Google has been busy notifying some of its US-based employees that their personal data may have been breached.
The breach is not internal but happened during its TMC's — Carlson Wagonlit's — regular booking of hotels on behalf of Google's employees with SynXis. SynXis is a SaaS (software as a service) hotel booking platform owned by Sabre and from which hotels can distribute their inventory through GDS, OBTs and SBTs.
Data was hacked between August of last year and this March.
Like the new Travelport tool announced this week, SynXis's design is very retail-influenced and thus reflects the modern hotel business model, ie to encourage direct bookings and ancillary sales. Moreover using a standard platform to do this enables the data to be easily collected.
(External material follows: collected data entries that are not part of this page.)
(** * StarkNet key store and signature adapters

    A shallow embedding of [core/services/keystore/starknet.go]: the
    [starknet] key store (Get, GetAll, Create, Add, Delete, Import, Export,
    EnsureKey, getByID), the [keystoreAdapter] (Sign, Decode, Loopp) and the
    [StarknetLooppSigner] (Sign, Accounts).

    The Go methods mutate the key manager they embed and return
    [(value, error)] pairs; here every method is a function from the state
    before the call to its Go return values and the state after it.  The
    read/write lock taken at the head of each method orders concurrent
    callers and has no effect on a single call, so the embedding is the
    sequential body of each method. *)

From Stdlib Require Import ZArith List Lia.
From Stdlib Require Import Strings.Byte.
From stdpp Require Import gmap strings list fin_maps.

Open Scope Z_scope.

(** ** Byte slices and [math/big] integers *)

(** A Go [[]byte] is either [nil] or a (possibly empty) slice: the two are
    told apart by [hash == nil] in [StarknetLooppSigner.Sign]. *)
Definition slice (A : Type) : Type := option (list A).

Definition bytes : Type := slice byte.

Definition len {A} (b : slice A) : nat :=
  match b with
  | None => O
  | Some l => length l
  end.

Definition contents {A} (b : slice A) : list A :=
  match b with
  | None => []
  | Some l => l
  end.

(** [append(s, x)]: appending to a nil slice allocates. *)
Definition append {A} (s : slice A) (x : A) : slice A := Some (contents s ++ [x]).

Definition byte_to_Z (b : byte) : Z := Z.of_N (Byte.to_N b).

Definition byte_of_Z (z : Z) : byte :=
  match Byte.of_N (Z.to_N (z mod 256)) with
  | Some b => b
  | None => x00
  end.

Module big.

(** [new(big.Int).SetBytes(buf)]: [buf] read as a big-endian unsigned
    integer; a nil or empty slice gives zero. *)
Definition SetBytes_list (l : list byte) : Z :=
  fold_left (fun acc b => acc * 256 + byte_to_Z b) l 0.

Definition SetBytes (buf : bytes) : Z := SetBytes_list (contents buf).

(** The [n] low-order base-256 digits of [z], most significant first
    (what [FillBytes] writes into a buffer of [n] bytes). *)
Fixpoint FillBytes (n : nat) (z : Z) : list byte :=
  match n with
  | O => []
  | S n' => FillBytes n' (z / 256) ++ [byte_of_Z z]
  end.

(** Number of bytes of the absolute value: zero has none. *)
Definition byteLen (z : Z) : nat :=
  if Z.abs z =? 0 then O else S (Z.to_nat (Z.log2 (Z.abs z) / 8)).

(** [x.Bytes()]: the absolute value of [x] as a big-endian slice of
    minimal length; the slice is never nil, and is empty for zero. *)
Definition Bytes (x : Z) : bytes := Some (FillBytes (byteLen x) (Z.abs x)).

End big.


(** ** Errors *)

(** Go [error] values met in this file.  [ErrLocked] and
    [KeyNotFoundError] are the key store package's own; [Errorf] is
    [fmt.Errorf] without [%w], [Errorf_w msg e] is
    [fmt.Errorf(msg + ": %w", e)], [Wrap e msg] is [errors.Wrap(e, msg)].
    [EncodingError] and [MalformedSignature] are the two failures of the
    signature codec; [ExternalError] stands for an error raised by a
    collaborator (key generation, decryption, persistence, the curve). *)
Inductive error : Type :=
| ErrLocked
| KeyNotFoundError (ID KeyType : string)
| Errorf (msg : string)
| Errorf_w (msg : string) (err : error)
| Wrap (err : error) (msg : string)
| EncodingError
| MalformedSignature
| ExternalError (what : string).

#[global] Instance error_eq_dec : EqDecision error.
Proof. solve_decision. Defined.

(** [errors.Is(e, target)]: [target] occurs in the chain of causes of [e]. *)
Fixpoint Is (e target : error) : bool :=
  bool_decide (e = target) ||
  match e with
  | Errorf_w _ cause => Is cause target
  | Wrap cause _ => Is cause target
  | _ => false
  end.

(** [fmt.Errorf("key with ID %s already exists", id)] *)
Definition AlreadyExists (id : string) : error :=
  Errorf ("key with ID " +:+ id +:+ " already exists").

(** ** Keys and the key manager *)

(** Modelled from the spec: [starkkey.Key] (section 3): an identifier, a
    private scalar and a public point; [ID] and [ToPrivKey] are the two
    accessors the source calls. *)
Record Key : Type := mkKey {
  ID : string;
  ToPrivKey : Z;
  PublicKey : Z * Z
}.

(** [starkkey.Key{}] *)
Definition zeroKey : Key := mkKey "" 0 (0, 0).

Record ScryptParams : Type := mkScryptParams { N : Z; P : Z }.

(** Modelled from the spec: the [keyManager] the store embeds (section 6):
    the locked flag read by [isLocked()], the ring [keyRing.StarkNet], the
    key-derivation cost parameters and the logger. *)
Record keyManager : Type := mkKeyManager {
  isLocked : bool;
  keyRing : gmap string Key;
  scryptParams : ScryptParams;
  logger : list string
}.

(** The state a call runs in: the key manager, the number of reads made so
    far from the process's entropy source, and the log of invocations
    [(digest, private scalar)] of the curve signing primitive. *)
Record world : Type := mkWorld {
  km : keyManager;
  entropy : nat;
  curveCalls : list (Z * Z)
}.

(** Collaborators outside this file.  Key generation and encryption draw
    on the entropy source: their outcome is a function of the number of
    reads made before. *)
Class Collaborators : Type := {
  (** [starkkey.New()] *)
  starkkey_New : nat -> Key * option error;
  (** [starkkey.FromEncryptedJSON(keyJSON, password)] *)
  starkkey_FromEncryptedJSON : bytes -> string -> Key * option error;
  (** [starkkey.ToEncryptedJSON(key, password, scryptParams)] *)
  starkkey_ToEncryptedJSON : nat -> Key -> string -> ScryptParams -> bytes * option error;
  (** the persistence step of [safeAddKey] / [safeRemoveKey] *)
  km_save : gmap string Key -> option error;
  (** [caigo.Curve.Sign(hash, priv)] *)
  caigo_Curve_Sign : nat -> Z -> Z -> (Z * Z) * option error;
  (** byte width of a field element in the signature encoding *)
  maxPointByteLen : nat
}.

(** ** The state monad of a call *)

Definition M (A : Type) : Type := world -> A * world.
A tool that combines user-friendliness with the ability to collect and consolidate data sounds like a travel manager's dream. But that retail element which makes SynXis so appealing to one part of Sabre's customer base, namely the suppliers, also carries potential drawbacks for its other customers, namely the TMCs and corporates.
The hospitality industry seems especially vulnerable to cybersecurity attacks. Earlier this year IHG announced that during the last quarter of 2016 credit card details of some guests at 1,200 of its US properties had been appropriated. Some expert onlookers say that hackers' ability to gain remote access to the point of sale devices popular in properties' bars and restaurants is at the root of hotels' vulnerability.
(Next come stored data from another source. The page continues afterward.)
(** The references of a statement outside loop bodies: those the lowering
    of the statement goes through however often loops are unrolled. *)
Definition straight_refs_stmt (s : Stmt) : list (string * SourceRange) :=
  match s with
  | Assign _ rhs _ => vars_expr rhs
  | StarAssign _ _ rhs _ => vars_expr rhs
  | For _ iter _ _ => vars_expr iter
  | Return values _ => flat_map vars_expr values
  end.

Definition straight_refs (body : list Stmt) : list (string * SourceRange) :=
  flat_map straight_refs_stmt body.

(** All the references of a statement, loop bodies included. *)
Fixpoint all_refs_stmt (s : Stmt) : list (string * SourceRange) :=
  match s with
  | Assign _ rhs _ => vars_expr rhs
  | StarAssign _ _ rhs _ => vars_expr rhs
  | For _ iter body _ => vars_expr iter ++ flat_map all_refs_stmt body
  | Return values _ => flat_map vars_expr values
  end.

Definition all_refs (body : list Stmt) : list (string * SourceRange) :=
  flat_map all_refs_stmt body.

(** The names a statement may bind, loop bodies included. *)
Fixpoint targets_stmt (s : Stmt) : list string :=
  match s with
  | Assign targets _ _ => targets
  | StarAssign targets rest _ _ => rest :: targets
  | For target _ body _ => target :: flat_map targets_stmt body
  | Return _ _ => []
  end.

Definition targets (body : list Stmt) : list string :=
  flat_map targets_stmt body.

(** ** Predicates on the events of a lowering *)

(** An event after which the lowering goes on. *)
Definition nonfailing (ev : Event) : Prop :=
  match ev with
  | Looked _ _ (InScope _) => True
  | Looked _ _ (Resolved (Some _)) => True
  | Looked _ _ (Resolved None) => False
  | Failed _ => False
  end.

(** [fails_with ev e]: the event [ev] is an error, and [e] is that error:
    a name the resolver does not know, or what an operation or a check
    threw. *)
Definition fails_with (ev : Event) (e : Error) : Prop :=
  match ev with
  | Looked name range (Resolved None) => e = UnresolvedNameError name range
  | Failed e' => e = e'
  | _ => False
  end.

(** A reference whose value came from the scope. *)
Definition from_scope (ev : Event) : Prop :=
  match ev with
  | Looked _ _ (InScope _) => True
  | _ => False
  end.

Definition lookup_ok (L : string -> SourceRange -> Origin -> Prop)
    (ev : Event) : Prop :=
  match ev with
  | Looked name range origin => L name range origin
  | Failed _ => True
  end.

(** [runs L C Q c]: from any state, [c] appends events to the trace; the
    lookups among them satisfy [L].  When [c] returns, none of the events
    is an error, the result satisfies [Q] and every reference of [C] was
    looked up.  When [c] throws, the last event is the error thrown and
    no event before it is an error. *)
Definition runs {A} (L : string -> SourceRange -> Origin -> Prop)
    (C : list (string * SourceRange)) (Q : A -> Prop) (c : Lower A) : Prop :=
  forall st, exists evs,
    ls_events (c st).2 = ls_events st ++ evs
    /\ Forall (lookup_ok L) evs
    /\ match (c st).1 with
       | Ok a =>
           Forall nonfailing evs /\ Q a
           /\ (forall ref, ref ∈ C -> exists o, Looked ref.1 ref.2 o ∈ evs)
       | Throw e =>
           exists evs0 ev,
             evs = evs0 ++ [ev] /\ Forall nonfailing evs0 /\ fails_with ev e
       end.

(** The origin of the value of a name that the body never binds, given
    the scope [entry] the definition starts in. *)
Definition origin_of (resolver : Resolver) (entry : gmap string SugaredValue)
    (name : string) : Origin :=
  match entry !! name with
  | Some v => InScope v
  | None => Resolved (resolver name)
  end.

(** What the lowering of a definition guarantees of each lookup, given
    the scope [entry] the definition starts in, the names [T] its body may
    bind and its references [R]: the reference is one of [R]; an answer of
    the resolver is the resolver's answer for that name; a name bound at
    entry is never handed to the resolver; a name the body never binds
    has the origin it had at entry. *)
Definition lookup_spec (resolver : Resolver) (entry : gmap string SugaredValue)
    (T : gset string) (R : list (string * SourceRange))
    (name : string) (range : SourceRange) (origin : Origin) : Prop :=
  (name, range) ∈ R
  /\ (forall answer, origin = Resolved answer -> answer = resolver name)
  /\ (name ∈ dom entry -> exists v, origin = InScope v)
  /\ (name ∉ T -> origin = origin_of resolver entry name).

(** What every scope of the lowering keeps of the scope at entry. *)
Definition scope_inv (entry : gmap string SugaredValue) (T : gset string)
    (scope : gmap string SugaredValue) : Prop :=
  dom entry ⊆ dom scope
  /\ (forall name, name ∉ T -> scope !! name = entry !! name).

(** ** Sample collaborators and definitions *)

(** An operator table with a one-output and a two-output operator. *)
Definition sample_table (name : string) (inputs : list Value)
  : option Operator :=
  if String.eqb name "add" then Some (mkOperator "aten::add" 1)
  else if String.eqb name "split" then Some (mkOperator "aten::split" 2)
  else None.

(** An attribute table for values: [x.f] is the built-in [f] bound to
    [x]. *)
Definition sample_attr (value : Value) (loc : SourceRange) (m : Method)
    (field : string) : Result SugaredValue * Method :=
  (Ok (BuiltinFunction sample_table field (Some value)), m).

(** A resolver that knows the two built-ins by name. *)
Definition sample_resolver : Resolver :=
  fun name =>
    if String.eqb name "add" then Some (BuiltinFunction sample_table "add" None)
    else if String.eqb name "split"
    then Some (BuiltinFunction sample_table "split" None)
    else None.

Definition absent_resolver : Resolver := fun _ => None.

Definition at_ (n : N) : SourceRange := mkRange n (n + 1).

Definition sample_invocation : Invocation :=
  mkInvocation (at_ 3) "weight" [4%N; 5%N] []
               (mkCallsiteDescriptor 1 false).

Definition sample_def : Def :=
  mkDef "f" ["x"; "y"]
    [Assign ["z"] (Apply (Var "add" (at_ 1)) [Var "x" (at_ 2); Var "y" (at_ 3)]
                         [] (at_ 4)) (at_ 5);
     Return [Var "z" (at_ 6)] (at_ 7)].

Definition sample_bad_arity : Def :=
  mkDef "h" ["x"]
    [Assign ["a"; "b"; "c"]
            (Apply (Var "split" (at_ 1)) [Var "x" (at_ 2)] [] (at_ 3)) (at_ 4)].

(** A module-like receiver: every attribute of it is a value of the
    graph. *)
Definition sample_receiver : SugaredValue :=
  {| kind := "module";
     asValue_override := None;
     attr_override :=
       Some (fun loc m field => (Ok (SimpleValue sample_attr 100%N), m));
     asTuple_override := None;
     call_override := None;
     unrolledFor_override := None |}.

(** [def forward(self, x): y = add(x, self.weight); return y] *)
Definition sample_method : Def :=
  mkDef "forward" ["self"; "x"]
    [Assign ["y"]
            (Apply (Var "add" (at_ 1))
                   [Var "x" (at_ 2); Select (Var "self" (at_ 3)) "weight" (at_ 4)]
                   [] (at_ 5)) (at_ 6);
     Return [Var "y" (at_ 7)] (at_ 8)].

(** [def g(x): a = x(); return y] *)
Definition sample_call_then_free : Def :=
  mkDef "g" ["x"]
    [Assign ["a"] (Apply (Var "x" (at_ 1)) [] [] (at_ 2)) (at_ 3);
     Return [Var "y" (at_ 4)] (at_ 5)].

(** [def k(x): return x.relu(y)] *)
Definition sample_free : Def :=
  mkDef "k" ["x"]
    [Return [Apply (Select (Var "x" (at_ 1)) "relu" (at_ 2))
                   [Var "y" (at_ 3)] [] (at_ 4)] (at_ 5)].

(** A container-like receiver: iterating it gives two values of the
    graph. *)
Definition sample_container : SugaredValue :=
  {| kind := "module list";
     asValue_override := None;
     attr_override := None;
     asTuple_override := None;
     call_override := None;
     unrolledFor_override :=
       Some (fun loc m =>
               (Ok [SimpleValue sample_attr 100%N; SimpleValue sample_attr 101%N],
                m)) |}.

(** [def forward(self, x): for layer in self: x = add(x, layer); return x] *)
Definition sample_loop : Def :=
  mkDef "forward" ["self"; "x"]
    [For "layer" (Var "self" (at_ 1))
         [Assign ["x"]
                 (Apply (Var "add" (at_ 2))
                        [Var "x" (at_ 3); Var "layer" (at_ 4)] [] (at_ 5))
                 (at_ 6)]
         (at_ 7);
     Return [Var "x" (at_ 8)] (at_ 9)].

(** [def s(x): a, *rest = split(x); return a, rest] *)
Definition sample_star : Def :=
  mkDef "s" ["x"]
    [StarAssign ["a"] "rest"
                (Apply (Var "split" (at_ 1)) [Var "x" (at_ 2)] [] (at_ 3))
                (at_ 4);
     Return [Var "a" (at_ 5); Var "rest" (at_ 6)] (at_ 7)].

(** [def u(x): y = add(x, x); z = foo(y); return z] *)
Definition sample_unresolved : Def :=
  mkDef "u" ["x"]
    [Assign ["y"] (Apply (Var "add" (at_ 1)) [Var "x" (at_ 2); Var "x" (at_ 3)]
                         [] (at_ 4)) (at_ 5);
     Assign ["z"] (Apply (Var "foo" (at_ 6)) [Var "y" (at_ 7)] [] (at_ 8))
            (at_ 9);
     Return [Var "z" (at_ 10)] (at_ 11)].

(** An attribute table for values whose attributes are all empty
    containers. *)
Definition sample_attr_empty (value : Value) (loc : SourceRange) (m : Method)
    (field : string) : Result SugaredValue * Method :=
  (Ok {| kind := "list";
         asValue_override := None;
         attr_override := None;
         asTuple_override := None;
         call_override := None;
         unrolledFor_override := Some (fun loc m => (Ok [], m)) |},
   m).

(** [def e(x): for i in x.items: y = z] *)
Definition sample_empty_loop : Def :=
  mkDef "e" ["x"]
    [For "i" (Select (Var "x" (at_ 1)) "items" (at_ 2))
         [Assign ["y"] (Var "z" (at_ 3)) (at_ 4)]
         (at_ 5)].

(** [def m(self, x): self = add(x, x); return self] *)
Definition sample_rebinds : Def :=
  mkDef "m" ["self"; "x"]
    [Assign ["self"]
            (Apply (Var "add" (at_ 1)) [Var "x" (at_ 2); Var "x" (at_ 3)]
                   [] (at_ 4)) (at_ 5);
     Return [Var "self" (at_ 6)] (at_ 7)].

(** ** Further notions for the header *)

(** Two of the default messages of lines 40-70 start with a fixed phrase,
    "attribute lookup is not defined on " and "cannot call a "; the three
    others start with the kind.  [starts_like_a_phrase k]: the kind [k]
    starts with the first letter of one of the two phrases. *)
Definition starts_like_a_phrase (k : string) : bool :=
  String.prefix "a" k || String.prefix "c" k.

(** Conversion of an integer to a [w]-bit [size_t]: reduction modulo
    [2^w], as [static_cast<size_t>] does. *)
Definition size_t_wrap (w : N) (z : Z) : N :=
  Z.to_N (z mod 2 ^ Z.of_N w).

(** * Properties *)

Lemma string_length_app (a b : string) :
  String.length (a +:+ b) = (String.length a + String.length b)%nat.
Proof. induction a as [|ch a IH]; simpl; [reflexivity | now f_equal]. Qed.

Lemma string_app_empty_r (a : string) : a +:+ "" = a.
Proof.
  induction a as [|ch a IH]; [reflexivity|].
  change (String ch (a +:+ "") = String ch a). now rewrite IH.
Qed.

Lemma default_message_length c k :
  String.length (default_message c k) =
  (String.length k +
   match c with
   | CapAsValue => 26 | CapAttr => 35 | CapAsTuple => 24
   | CapCall => 14 | CapUnrolledFor => 16
   end)%nat.
Proof.
  destruct c; simpl default_message; rewrite string_length_app; simpl; lia.
Qed.

Lemma default_message_inj c c' k :
  default_message c' k = default_message c k -> c' = c.
Proof.
  intros H. apply (f_equal String.length) in H.
  rewrite !default_message_length in H.
  destruct c, c'; try reflexivity; exfalso; lia.
Qed.

(** ** The throwing defaults *)

Lemma kind_in_default_message c k :
  exists pre post, default_message c k = pre +:+ k +:+ post.
Proof.
  destruct c; simpl.
  - exists "", " cannot be used as a value"; reflexivity.
  - exists "attribute lookup is not defined on ", "".
    now rewrite string_app_empty_r.
  - exists "", " cannot be used as tuple"; reflexivity.
  - exists "cannot call a ", "".
    now rewrite string_app_empty_r.
  - exists "", " is not iterable"; reflexivity.
Qed.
In truth any exchange of data carries the potential for hacking. There are two questions to consider:
1. How much hacking is there of travellers' data?
This breach only came to light because one enterprising reporter spotted it cited in Sabre's filings to the SEC (Securities and Exchange Commission) in May. In addition California law requires any breach involving 500 or more employees to be notified. The Google employees may merely just be aware of something that colleagues in smaller companies or other areas of jurisdiction are not.
The truth of the matter is that there have probably been more than the IHG and Google incidents and this number is likely to grow.
2. How can any corporate respond to such a threat?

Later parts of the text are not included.